Source records
►
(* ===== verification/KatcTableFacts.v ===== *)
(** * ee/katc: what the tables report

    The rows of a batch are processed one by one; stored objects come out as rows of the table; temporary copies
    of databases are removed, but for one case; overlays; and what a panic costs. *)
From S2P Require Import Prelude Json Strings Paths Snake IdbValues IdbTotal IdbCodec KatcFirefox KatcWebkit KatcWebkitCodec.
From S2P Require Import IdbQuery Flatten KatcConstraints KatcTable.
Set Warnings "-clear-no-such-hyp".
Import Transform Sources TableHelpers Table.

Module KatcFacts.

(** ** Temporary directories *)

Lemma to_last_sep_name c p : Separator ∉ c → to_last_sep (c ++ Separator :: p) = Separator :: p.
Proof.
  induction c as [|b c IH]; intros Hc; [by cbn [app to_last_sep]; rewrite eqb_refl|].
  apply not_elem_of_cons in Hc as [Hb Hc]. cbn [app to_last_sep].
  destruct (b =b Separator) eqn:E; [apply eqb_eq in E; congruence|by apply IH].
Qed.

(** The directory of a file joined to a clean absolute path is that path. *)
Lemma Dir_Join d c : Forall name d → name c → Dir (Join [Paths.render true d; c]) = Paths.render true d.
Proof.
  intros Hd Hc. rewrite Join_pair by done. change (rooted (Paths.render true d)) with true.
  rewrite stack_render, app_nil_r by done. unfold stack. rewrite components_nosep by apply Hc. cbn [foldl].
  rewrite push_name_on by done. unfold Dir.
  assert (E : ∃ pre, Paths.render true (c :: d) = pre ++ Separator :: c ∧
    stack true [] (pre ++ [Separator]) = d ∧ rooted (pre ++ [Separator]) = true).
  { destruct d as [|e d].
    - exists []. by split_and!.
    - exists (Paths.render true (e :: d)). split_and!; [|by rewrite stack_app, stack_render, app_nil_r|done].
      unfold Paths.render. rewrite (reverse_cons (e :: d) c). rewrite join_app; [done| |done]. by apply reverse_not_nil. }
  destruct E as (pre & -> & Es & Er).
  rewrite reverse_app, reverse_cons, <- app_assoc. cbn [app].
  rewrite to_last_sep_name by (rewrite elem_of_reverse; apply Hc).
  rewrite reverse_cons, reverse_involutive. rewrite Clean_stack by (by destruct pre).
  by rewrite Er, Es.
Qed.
◄
►
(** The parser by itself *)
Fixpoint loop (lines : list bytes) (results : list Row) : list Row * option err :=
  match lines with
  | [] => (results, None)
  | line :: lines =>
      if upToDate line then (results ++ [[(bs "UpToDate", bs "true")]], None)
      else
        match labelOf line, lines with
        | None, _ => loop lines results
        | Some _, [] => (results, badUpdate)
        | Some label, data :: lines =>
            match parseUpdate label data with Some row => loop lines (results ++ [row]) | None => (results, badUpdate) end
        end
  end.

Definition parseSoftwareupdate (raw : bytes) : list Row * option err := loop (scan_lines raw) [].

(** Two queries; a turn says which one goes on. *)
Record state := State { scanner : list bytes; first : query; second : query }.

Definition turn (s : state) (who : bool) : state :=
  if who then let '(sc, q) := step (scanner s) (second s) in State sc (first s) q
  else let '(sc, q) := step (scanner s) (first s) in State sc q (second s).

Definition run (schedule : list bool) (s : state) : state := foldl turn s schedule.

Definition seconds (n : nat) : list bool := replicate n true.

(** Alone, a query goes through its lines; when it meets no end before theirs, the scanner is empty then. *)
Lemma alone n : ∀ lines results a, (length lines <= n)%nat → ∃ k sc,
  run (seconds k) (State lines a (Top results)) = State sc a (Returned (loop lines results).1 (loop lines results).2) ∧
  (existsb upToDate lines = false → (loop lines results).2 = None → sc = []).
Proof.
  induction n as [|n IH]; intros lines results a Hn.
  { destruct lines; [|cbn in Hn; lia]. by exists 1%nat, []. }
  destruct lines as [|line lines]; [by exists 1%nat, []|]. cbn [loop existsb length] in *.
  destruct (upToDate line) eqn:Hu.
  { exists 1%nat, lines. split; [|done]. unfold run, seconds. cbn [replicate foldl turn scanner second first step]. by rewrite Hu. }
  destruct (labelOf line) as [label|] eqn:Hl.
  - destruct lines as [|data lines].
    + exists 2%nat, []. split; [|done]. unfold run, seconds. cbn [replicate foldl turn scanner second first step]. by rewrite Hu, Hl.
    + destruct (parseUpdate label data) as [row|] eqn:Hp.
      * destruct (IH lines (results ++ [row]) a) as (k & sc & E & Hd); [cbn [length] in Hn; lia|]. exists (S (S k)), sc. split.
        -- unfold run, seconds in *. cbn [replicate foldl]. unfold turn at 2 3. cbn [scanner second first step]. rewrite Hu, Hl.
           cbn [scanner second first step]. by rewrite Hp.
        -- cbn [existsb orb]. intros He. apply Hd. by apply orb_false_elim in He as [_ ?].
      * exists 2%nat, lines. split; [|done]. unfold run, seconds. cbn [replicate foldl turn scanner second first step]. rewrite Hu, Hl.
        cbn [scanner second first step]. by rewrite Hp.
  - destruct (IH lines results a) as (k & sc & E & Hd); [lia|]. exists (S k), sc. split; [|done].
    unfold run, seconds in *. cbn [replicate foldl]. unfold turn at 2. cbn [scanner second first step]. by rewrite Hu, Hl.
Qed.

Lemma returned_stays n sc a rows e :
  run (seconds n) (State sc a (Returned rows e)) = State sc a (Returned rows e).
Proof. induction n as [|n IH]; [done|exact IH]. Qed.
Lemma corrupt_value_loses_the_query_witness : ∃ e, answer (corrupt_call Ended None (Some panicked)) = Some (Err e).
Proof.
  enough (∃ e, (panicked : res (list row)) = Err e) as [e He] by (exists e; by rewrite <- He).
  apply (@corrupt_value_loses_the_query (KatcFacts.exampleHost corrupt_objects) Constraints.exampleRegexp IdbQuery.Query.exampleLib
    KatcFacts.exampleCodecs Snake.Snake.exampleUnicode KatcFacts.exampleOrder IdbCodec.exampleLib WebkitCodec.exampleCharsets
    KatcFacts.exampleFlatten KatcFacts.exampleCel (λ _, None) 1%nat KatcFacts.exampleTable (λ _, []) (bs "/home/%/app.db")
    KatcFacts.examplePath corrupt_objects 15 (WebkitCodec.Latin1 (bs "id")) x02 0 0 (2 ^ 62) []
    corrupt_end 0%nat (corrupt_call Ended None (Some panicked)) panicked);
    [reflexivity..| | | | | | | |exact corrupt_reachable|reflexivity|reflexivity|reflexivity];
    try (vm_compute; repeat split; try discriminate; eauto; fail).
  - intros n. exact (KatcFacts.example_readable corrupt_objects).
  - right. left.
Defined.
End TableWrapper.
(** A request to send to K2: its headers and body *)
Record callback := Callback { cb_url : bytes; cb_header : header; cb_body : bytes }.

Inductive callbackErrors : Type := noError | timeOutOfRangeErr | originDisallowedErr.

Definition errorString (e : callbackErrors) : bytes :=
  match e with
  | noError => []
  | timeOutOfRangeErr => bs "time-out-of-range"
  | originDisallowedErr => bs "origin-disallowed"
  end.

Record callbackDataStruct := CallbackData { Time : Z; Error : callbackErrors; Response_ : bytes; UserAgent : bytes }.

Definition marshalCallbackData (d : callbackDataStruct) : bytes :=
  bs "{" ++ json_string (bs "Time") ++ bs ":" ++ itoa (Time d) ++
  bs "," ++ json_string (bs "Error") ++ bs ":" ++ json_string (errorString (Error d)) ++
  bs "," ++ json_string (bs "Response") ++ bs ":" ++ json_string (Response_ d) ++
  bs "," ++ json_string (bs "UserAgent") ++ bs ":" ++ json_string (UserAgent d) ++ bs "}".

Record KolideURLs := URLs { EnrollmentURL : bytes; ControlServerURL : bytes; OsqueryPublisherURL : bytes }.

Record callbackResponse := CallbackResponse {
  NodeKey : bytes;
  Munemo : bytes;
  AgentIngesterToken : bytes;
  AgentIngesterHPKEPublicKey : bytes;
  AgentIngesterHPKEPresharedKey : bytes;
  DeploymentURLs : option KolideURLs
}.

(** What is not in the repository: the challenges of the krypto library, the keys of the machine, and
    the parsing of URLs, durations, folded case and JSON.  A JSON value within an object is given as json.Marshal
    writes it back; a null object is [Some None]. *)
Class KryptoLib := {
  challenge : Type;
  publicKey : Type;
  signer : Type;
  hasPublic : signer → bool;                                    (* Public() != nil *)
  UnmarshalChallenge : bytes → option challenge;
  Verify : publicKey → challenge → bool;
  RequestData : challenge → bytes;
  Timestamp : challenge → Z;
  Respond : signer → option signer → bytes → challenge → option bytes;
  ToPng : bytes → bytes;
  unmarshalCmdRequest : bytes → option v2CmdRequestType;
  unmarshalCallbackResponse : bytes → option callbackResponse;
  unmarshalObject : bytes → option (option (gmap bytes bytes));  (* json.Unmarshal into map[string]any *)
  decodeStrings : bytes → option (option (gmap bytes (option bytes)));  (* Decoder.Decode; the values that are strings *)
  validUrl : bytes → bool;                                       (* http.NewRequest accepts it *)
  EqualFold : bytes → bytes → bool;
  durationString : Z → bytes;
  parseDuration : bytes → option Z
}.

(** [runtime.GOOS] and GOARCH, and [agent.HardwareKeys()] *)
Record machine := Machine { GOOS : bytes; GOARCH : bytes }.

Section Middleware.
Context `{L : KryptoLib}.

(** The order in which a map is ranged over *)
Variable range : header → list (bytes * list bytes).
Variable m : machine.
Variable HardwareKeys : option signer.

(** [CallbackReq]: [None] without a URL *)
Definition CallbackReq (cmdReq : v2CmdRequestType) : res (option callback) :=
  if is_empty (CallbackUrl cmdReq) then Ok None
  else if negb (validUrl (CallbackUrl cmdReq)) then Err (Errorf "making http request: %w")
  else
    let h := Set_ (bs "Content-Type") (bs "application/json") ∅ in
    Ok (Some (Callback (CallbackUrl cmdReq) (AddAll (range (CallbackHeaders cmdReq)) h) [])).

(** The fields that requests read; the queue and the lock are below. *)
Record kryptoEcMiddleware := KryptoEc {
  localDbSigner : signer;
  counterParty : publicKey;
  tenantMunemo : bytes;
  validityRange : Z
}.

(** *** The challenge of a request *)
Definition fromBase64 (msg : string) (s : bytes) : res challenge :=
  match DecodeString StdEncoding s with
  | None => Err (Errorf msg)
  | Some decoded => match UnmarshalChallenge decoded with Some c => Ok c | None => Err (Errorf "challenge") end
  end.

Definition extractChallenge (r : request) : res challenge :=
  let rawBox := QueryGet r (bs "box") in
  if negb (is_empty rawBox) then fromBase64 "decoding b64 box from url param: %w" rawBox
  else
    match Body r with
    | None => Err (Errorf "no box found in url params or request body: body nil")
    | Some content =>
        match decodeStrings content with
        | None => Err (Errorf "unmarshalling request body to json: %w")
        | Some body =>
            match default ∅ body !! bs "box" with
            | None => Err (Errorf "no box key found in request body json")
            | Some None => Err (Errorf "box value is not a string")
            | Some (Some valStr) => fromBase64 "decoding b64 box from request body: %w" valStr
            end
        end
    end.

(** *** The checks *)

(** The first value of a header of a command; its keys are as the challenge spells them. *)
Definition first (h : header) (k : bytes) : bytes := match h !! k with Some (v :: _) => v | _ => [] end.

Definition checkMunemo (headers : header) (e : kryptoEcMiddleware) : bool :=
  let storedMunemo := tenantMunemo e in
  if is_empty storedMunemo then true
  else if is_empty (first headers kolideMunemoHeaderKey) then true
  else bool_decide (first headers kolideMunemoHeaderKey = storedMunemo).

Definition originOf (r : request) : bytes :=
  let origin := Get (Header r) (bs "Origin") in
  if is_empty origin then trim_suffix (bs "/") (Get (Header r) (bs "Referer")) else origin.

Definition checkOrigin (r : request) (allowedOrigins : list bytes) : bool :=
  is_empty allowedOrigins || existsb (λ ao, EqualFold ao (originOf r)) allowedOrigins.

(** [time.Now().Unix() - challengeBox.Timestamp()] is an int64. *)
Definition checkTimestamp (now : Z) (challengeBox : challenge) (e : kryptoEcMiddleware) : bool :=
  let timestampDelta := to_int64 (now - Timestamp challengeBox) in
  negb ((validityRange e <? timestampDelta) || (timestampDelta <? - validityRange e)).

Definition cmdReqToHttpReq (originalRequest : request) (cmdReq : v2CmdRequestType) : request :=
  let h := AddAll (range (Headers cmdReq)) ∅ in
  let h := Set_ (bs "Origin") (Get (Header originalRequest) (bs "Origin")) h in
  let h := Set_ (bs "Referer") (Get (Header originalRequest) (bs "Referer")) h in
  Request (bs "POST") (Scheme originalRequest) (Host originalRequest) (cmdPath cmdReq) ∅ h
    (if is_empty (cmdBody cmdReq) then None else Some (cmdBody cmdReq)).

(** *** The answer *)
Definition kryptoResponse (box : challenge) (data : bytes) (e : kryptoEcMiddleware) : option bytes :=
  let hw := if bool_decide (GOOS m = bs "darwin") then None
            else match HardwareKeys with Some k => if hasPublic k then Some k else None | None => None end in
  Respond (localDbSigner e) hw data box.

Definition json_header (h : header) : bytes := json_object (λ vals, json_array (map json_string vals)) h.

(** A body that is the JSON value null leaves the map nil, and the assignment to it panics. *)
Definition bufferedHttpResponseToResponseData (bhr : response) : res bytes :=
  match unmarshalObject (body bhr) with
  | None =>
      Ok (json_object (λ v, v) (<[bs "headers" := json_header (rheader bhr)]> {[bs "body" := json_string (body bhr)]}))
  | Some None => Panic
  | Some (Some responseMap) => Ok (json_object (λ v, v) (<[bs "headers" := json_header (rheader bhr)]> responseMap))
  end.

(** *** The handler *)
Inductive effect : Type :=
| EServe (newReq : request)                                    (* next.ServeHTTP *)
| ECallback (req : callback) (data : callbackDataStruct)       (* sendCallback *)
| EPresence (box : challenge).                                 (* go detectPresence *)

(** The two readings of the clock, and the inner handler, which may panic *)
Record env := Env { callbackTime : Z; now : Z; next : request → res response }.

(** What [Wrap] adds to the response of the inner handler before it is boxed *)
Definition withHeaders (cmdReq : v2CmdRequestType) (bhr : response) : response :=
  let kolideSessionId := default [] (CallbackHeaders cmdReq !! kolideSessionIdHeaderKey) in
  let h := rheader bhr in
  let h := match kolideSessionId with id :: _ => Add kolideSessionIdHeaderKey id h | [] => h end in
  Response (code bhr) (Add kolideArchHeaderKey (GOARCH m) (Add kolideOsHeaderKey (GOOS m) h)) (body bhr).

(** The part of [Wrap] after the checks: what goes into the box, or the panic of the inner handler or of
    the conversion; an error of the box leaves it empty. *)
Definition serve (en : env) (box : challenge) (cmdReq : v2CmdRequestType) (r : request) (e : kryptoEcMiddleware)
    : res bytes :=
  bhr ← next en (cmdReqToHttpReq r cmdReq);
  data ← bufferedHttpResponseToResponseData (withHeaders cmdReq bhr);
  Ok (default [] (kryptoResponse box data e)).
◄
* **Problem to work on**
Return, unchanged, the run of lines above that opens with the line containing "(* ===== verification/KatcTableFacts.v" and closes with the line containing "rewrite push_name_on by done. unfold Dir.". Include both.

* **Exercise response**
(* ===== verification/KatcTableFacts.v ===== *)
(** * ee/katc: what the tables report

    The rows of a batch are processed one by one; stored objects come out as rows of the table; temporary copies
    of databases are removed, but for one case; overlays; and what a panic costs. *)
From S2P Require Import Prelude Json Strings Paths Snake IdbValues IdbTotal IdbCodec KatcFirefox KatcWebkit KatcWebkitCodec.
From S2P Require Import IdbQuery Flatten KatcConstraints KatcTable.
Set Warnings "-clear-no-such-hyp".
Import Transform Sources TableHelpers Table.

Module KatcFacts.

(** ** Temporary directories *)

Lemma to_last_sep_name c p : Separator ∉ c → to_last_sep (c ++ Separator :: p) = Separator :: p.
Proof.
  induction c as [|b c IH]; intros Hc; [by cbn [app to_last_sep]; rewrite eqb_refl|].
  apply not_elem_of_cons in Hc as [Hb Hc]. cbn [app to_last_sep].
  destruct (b =b Separator) eqn:E; [apply eqb_eq in E; congruence|by apply IH].
Qed.

(** The directory of a file joined to a clean absolute path is that path. *)
Lemma Dir_Join d c : Forall name d → name c → Dir (Join [Paths.render true d; c]) = Paths.render true d.
Proof.
  intros Hd Hc. rewrite Join_pair by done. change (rooted (Paths.render true d)) with true.
  rewrite stack_render, app_nil_r by done. unfold stack. rewrite components_nosep by apply Hc. cbn [foldl].
  rewrite push_name_on by done. unfold Dir.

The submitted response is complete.